1051 Statistical Characteristics of Raindrop-Size Distribution in the Summer Season Observed in the South China Sea

Wednesday, 15 January 2020
Hall B (Boston Convention and Exhibition Center)
Chaoying Huang, Sun Yat-sen Univ., Guangzhou, China; and A. Zhang, S. Chen, and Z. Liang

Precipitation is one of the most important resources for human activity and global distribution of precipitation amount. What’s more, its variation is essential for global water cycle. The South China Sea (hereinafter referred to as SCS) is the largest and the southernmost sea in China. Additionally, a large of amount of water vapor transported by monsoon from SCS is a main source of the precipitation over coastal areas in southern China during summer monsoon season, and may cause uneven distribution of rainfall amount along coastal areas in southern China.

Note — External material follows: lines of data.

(** The lock of the queue is free and nobody has taken its semaphore. *)
Definition lock_free (k : @sched P) : Prop :=
  locks k !! plock = Some (mk_lock NULL 0) /\ exists ws, semas k !! sema_of plock = Some (mk_sema 1 ws).

(** The running thread may call: it is not inside another operation. *)
Definition may_call (k : @sched P) : Prop := fr k (cur k) = [] /\ cur k <> idle_thread k.

(** Taking the free lock and going to sleep with it. *)
Lemma sleep_run k : sinv k -> may_call k -> intr_get_status_of k = INTR_OFF -> lock_free k ->
  exists k1 k2 k3, lock_acquire v2p plock k = Ok (tt, k1) /\ resume v2p k1 = Ok (tt, k2) /\
    thread_block v2p TASK_BLOCKED k2 = Ok (tt, k3) /\ cur k2 = cur k /\ sinv k3 /\ sleeping k3 (cur k) /\
    locks k3 !! plock = Some (mk_lock (cur k) 1) /\ cur k3 <> cur k.
Proof.
  intros Hs [Hf Hi] Ho [Hl (ws & Hm)].
  destruct (lock_acquire_free v2p k plock ws Hs Hf Hi Ho Hl Hm) as
    (k1 & k2 & R1 & R2 & I1 & I2 & C2 & D2 & L2 & T2 & F2 & O2).
  destruct (thread_block_ok v2p k2 TASK_BLOCKED I2) as (k3 & R & I & T & F & D & N & O & L); [by rewrite F2, C2|done|].
  assert (cur k3 <> cur k2) as Hne.
  { intros E. destruct N as [N|N]; [|congruence]. rewrite E in N.
    by destruct (sinv_cur_task k2 I2) as (x & _ & _ & _ & Hnr). }
  exists k1, k2, k3. do 5 (split; [done|]). split; [|split; [|congruence]].
  - split; [congruence|]. split.
    + assert (st k3 (cur k) = Some TASK_BLOCKED) as E by (rewrite T, decide_False, decide_True by congruence; done).
      destruct (st_Some _ _ _ E) as (x & Hx & Ex). exists x. split; [done|]. by rewrite Ex.
    + intros l (old & E). rewrite F, decide_True, F2, Hf in E by congruence. done.
  - rewrite L, L2. apply lookup_insert_eq.
Qed.

(** The registration of a sleeper keeps [ioqs_ok]. *)
Lemma register_ok q k c p t : ioq_wf q -> sinv k -> sleeping k t -> locks k !! plock = Some (mk_lock t 1) ->
  (c = t /\ p = NULL) \/ (c = NULL /\ p = t) ->
  ioqs_ok (mk_ioqs (mk_ioq p c (buf q) (head q) (tail q)) k).
Proof.
  intros [W1 W2 W3] Hs Hsl Hl Hcp. split; cbn [ioq ks consumer producer]; [by split|done| |tauto].
  intros u Hu Hne. assert (u = t) as -> by (destruct Hcp as [[-> ->]|[-> ->]], Hu; congruence). eauto.
Qed.

(** Nobody is registered while the lock is free. *)
Lemma free_unregistered s : ioqs_ok s -> lock_free (ks s) -> consumer (ioq s) = NULL /\ producer (ioq s) = NULL.
Proof.
  intros Hok [Hl _]. split.
  - destruct (decide (consumer (ioq s) = NULL)) as [|Hne]; [done|].
    destruct (io_reg s Hok _ (or_introl eq_refl) Hne) as (_ & n & E). congruence.
  - destruct (decide (producer (ioq s) = NULL)) as [|Hne]; [done|].
    destruct (io_reg s Hok _ (or_intror eq_refl) Hne) as (_ & n & E). congruence.
Qed.

(** ** Theorems *)

(** C34. [ioq_getchar] implements the read end of a FIFO: on a non-empty queue
    it returns the oldest character, removes it, and wakes a sleeping writer.
    On an empty queue whose lock is free the reader takes the lock, is
    registered as the consumer and sleeps, holding the lock.  No [ASSERT]
    fails, and registered threads stay asleep with the lock. *)
Theorem ioq_getchar_refines s :
  ioqs_ok s -> intr_off s ->
  (forall b l, contents (ioq s) = b :: l ->
     exists s', ioq_getchar v2p plock AtTest s = Ok (Returned b, s') /\ contents (ioq s') = l /\
       ioqs_ok s' /\ intr_off s' /\
       (producer (ioq s) <> NULL -> st (ks s') (producer (ioq s)) = Some TASK_READY)) /\
  (contents (ioq s) = [] -> may_call (ks s) -> lock_free (ks s) ->
     exists s1 s2 s3, ioq_getchar v2p plock AtTest s = Ok (AtWait, s1) /\ on_ks (resume v2p) s1 = Ok (tt, s2) /\
       ioq_getchar v2p plock AtWait s2 = Ok (AtRelease, s3) /\ consumer (ioq s3) = cur (ks s) /\
       contents (ioq s3) = [] /\ sleeping (ks s3) (cur (ks s)) /\ cur (ks s3) <> cur (ks s) /\ ioqs_ok s3).
Proof.
  intros Hok Ho. split.
  - intros b l Hc. destruct (getchar_run s Hok Ho) as (b' & s' & R & E & I & O & T).
    { destruct (ioq_empty (ioq s)) eqn:Ee; [|done]. apply ioq_empty_contents in Ee; [congruence|apply Hok]. }
    rewrite Hc in E. injection E as <- ->. by exists s'.
  - intros Hc Hm Hl. pose proof Hok as [H1 H2 H3 H4].
    destruct (sleep_run (ks s) H2 Hm Ho Hl) as (k1 & k2 & k3 & R1 & R2 & R3 & C2 & I3 & Sl & L3 & Ne).
    destruct (free_unregistered s Hok Hl) as [Ec Ep].
    assert (ioq_empty (ioq s) = true) as He by (by apply ioq_empty_contents).
    exists (mk_ioqs (ioq s) k1), (mk_ioqs (ioq s) k2), (mk_ioqs (set_consumer (cur k2) (ioq s)) k3).
    split; [|split; [exact (on_ks_run _ (mk_ioqs (ioq s) k1) _ _ R2)|split; [|cbn [ioq ks set_consumer consumer]; rewrite C2; do 4 (split; [done|])]]].
    + unfold ioq_getchar. rewrite (mbindM_Ok _ _ _ _ _ (assert_intr_off_run s Ho)).
      rewrite (mbindM_Ok _ _ s s s eq_refl). rewrite He. by rewrite (mbindM_Ok _ _ _ _ _ (on_ks_run _ _ _ _ R1)).
    + unfold ioq_getchar, ioq_wait_consumer. erewrite mbindM_Ok; cycle 1.
      { rewrite (mbindM_Ok _ _ (mk_ioqs (ioq s) k2) _ _ eq_refl). erewrite mbindM_Ok by (apply assertM_run; cbn; by rewrite Ec).
        rewrite (mbindM_Ok _ _ _ tt (mk_ioqs (set_consumer (cur k2) (ioq s)) k2)) by done. apply on_ks_run. exact R3. }
      done.
    + apply (register_ok (ioq s) k3 _ _ (cur (ks s))); try done. by left.
Qed.

(** C35. [ioq_putchar] implements the write end of a FIFO of capacity 2047: on
    a queue that is not full it appends the character and wakes a sleeping
    reader; on a full one whose lock is free the writer takes the lock, is
    registered as the producer and sleeps. *)
Theorem ioq_putchar_refines s b :
  ioqs_ok s -> intr_off s ->
  (Z.of_nat (length (contents (ioq s))) < bufsize - 1 ->
     exists s', ioq_putchar v2p plock b AtTest s = Ok (Returned tt, s') /\
       contents (ioq s') = contents (ioq s) ++ [b] /\ ioqs_ok s' /\ intr_off s' /\
       (consumer (ioq s) <> NULL -> st (ks s') (consumer (ioq s)) = Some TASK_READY)) /\
  (Z.of_nat (length (contents (ioq s))) = bufsize - 1 -> may_call (ks s) -> lock_free (ks s) ->
     exists s1 s2 s3, ioq_putchar v2p plock b AtTest s = Ok (AtWait, s1) /\ on_ks (resume v2p) s1 = Ok (tt, s2) /\
       ioq_putchar v2p plock b AtWait s2 = Ok (AtRelease, s3) /\ producer (ioq s3) = cur (ks s) /\
       contents (ioq s3) = contents (ioq s) /\ sleeping (ks s3) (cur (ks s)) /\ cur (ks s3) <> cur (ks s) /\ ioqs_ok s3).
Proof.
  intros Hok Ho. split.
  - intros Hlt. destruct (putchar_run s b Hok Ho) as (s' & R & E & I & O & T & _).
    { destruct (ioq_full (ioq s)) eqn:Ee; [|done]. apply ioq_full_contents in Ee; [lia|apply Hok]. }
    by exists s'.
  - intros Hc Hm Hl. pose proof Hok as [H1 H2 H3 H4].
    destruct (sleep_run (ks s) H2 Hm Ho Hl) as (k1 & k2 & k3 & R1 & R2 & R3 & C2 & I3 & Sl & L3 & Ne).
    destruct (free_unregistered s Hok Hl) as [Ec Ep].
    assert (ioq_full (ioq s) = true) as He by (by apply ioq_full_contents).
    exists (mk_ioqs (ioq s) k1), (mk_ioqs (ioq s) k2), (mk_ioqs (set_producer (cur k2) (ioq s)) k3).
    split; [|split; [exact (on_ks_run _ (mk_ioqs (ioq s) k1) _ _ R2)|split; [|cbn [ioq ks set_producer producer]; rewrite C2; do 4 (split; [done|])]]].
    + unfold ioq_putchar. rewrite (mbindM_Ok _ _ _ _ _ (assert_intr_off_run s Ho)).
      rewrite (mbindM_Ok _ _ s s s eq_refl). rewrite He. by rewrite (mbindM_Ok _ _ _ _ _ (on_ks_run _ _ _ _ R1)).
    + unfold ioq_putchar, ioq_wait_producer. erewrite mbindM_Ok; cycle 1.
      { rewrite (mbindM_Ok _ _ (mk_ioqs (ioq s) k2) _ _ eq_refl). erewrite mbindM_Ok by (apply assertM_run; cbn; by rewrite Ep).
        rewrite (mbindM_Ok _ _ _ tt (mk_ioqs (set_producer (cur k2) (ioq s)) k2)) by done. apply on_ks_run. exact R3. }
      done.
    + apply (register_ok (ioq s) k3 _ _ (cur (ks s))); try done. by right.
Qed.

(** The loops of the pipe calls. *)
Lemma read_loop_run n : forall s acc, ioqs_ok s -> intr_off s -> (n <= length (contents (ioq s)))%nat ->
  exists s', read_loop v2p plock n acc s = Ok ((acc ++ take n (contents (ioq s)), Returned tt), s') /\
    ioqs_ok s' /\ intr_off s' /\ contents (ioq s') = drop n (contents (ioq s)).
Proof.
  induction n as [|n IH]; intros s acc Hok Ho Hn; cbn [read_loop].
  { exists s. rewrite take_0, app_nil_r, drop_0. done. }
  destruct (getchar_run s Hok Ho) as (b & s1 & R & E & I & O & _).
  { destruct (ioq_empty (ioq s)) eqn:Ee; [|done]. apply ioq_empty_contents in Ee; [|apply Hok]. rewrite Ee in Hn. cbn in Hn. lia. }
  destruct (IH s1 (acc ++ [b]) I O) as (s' & R' & I' & O' & E'); [rewrite E in Hn; cbn in Hn; lia|].
  exists s'. rewrite (mbindM_Ok _ _ _ _ _ R). split; [|split; [done|split; [done|]]].
  - rewrite R', E. cbn [take]. by rewrite <- app_assoc.
  - by rewrite E', E.
Qed.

Deep insight into the raindrop size distribution (DSD) and its variability are essential for understanding precipitation microphysics since DSD contains abundant information about precipitation microphysics. In this study, the DSD over SCS in summer monsoon seasons were investigated with observations collected by the second-generation Particle Size and Velocity (Parsivel2) distrometer fixed on a scientific investigation ship over the South China Sea from June of 2019. Statistical analysis of DSD is used to feature the characteristics of DSD of SCS in June. A three-parameter gamma distribution is used to describe the measured raindrop spectra. Finally, a new Z-R relationship which localized in SCS is proposed to provide useful information for the precipitation retrievals based on weather radar observations.